→ Stored data
........

Definition publisher_options (flags : FlagSet) : option PublisherOptions :=
  database ← string_of flags "db";
  clockFile ← string_of flags "clock-file";
  dnsServer ← string_of flags "dns-server";
  zone ← string_of flags "zone";
  tsigName ← string_of flags "tsig-name";
  tsigAlgorithm ← string_of flags "tsig-algorithm";
  tsigSecretFile ← string_of flags "tsig-secret-file";
  ttl ← uint_of flags "ttl";
  pollInterval ← duration_of flags "poll-interval";
  observeServers ← list_of flags "observe-server";
  once ← bool_of flags "once";
  Some {| po_database := database; po_clockFile := clockFile; po_dnsServer := dnsServer; po_zone := zone;
          po_tsigName := tsigName; po_tsigAlgorithm := tsigAlgorithm; po_tsigSecretFile := tsigSecretFile;
          po_ttl := ttl; po_pollInterval := pollInterval; po_observeServers := observeServers; po_once := once |}.

Definition publisher_parse (env : gmap string string) (args : list string) : result Exit PublisherOptions :=
  parse_command env args publisher_flags publisher_options.

(** The service of the options, its writer, and its observation servers. *)
Record PublisherService : Type := {
  ps_service : Service;
  ps_DNS : RFC2136;
  ps_observe : list string;
  ps_Once : bool;
  ps_interval : duration;
}.

Section publisher.
Context (clock : string -> result string unit) (open_database : string -> result string unit).
Context (read_file : string -> result string string).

........

Return every line above where "result" appears.

Definition publisher_parse (env : gmap string string) (args : list string) : result Exit PublisherOptions :=
Context (clock : string -> result string unit) (open_database : string -> result string unit).
Context (read_file : string -> result string string).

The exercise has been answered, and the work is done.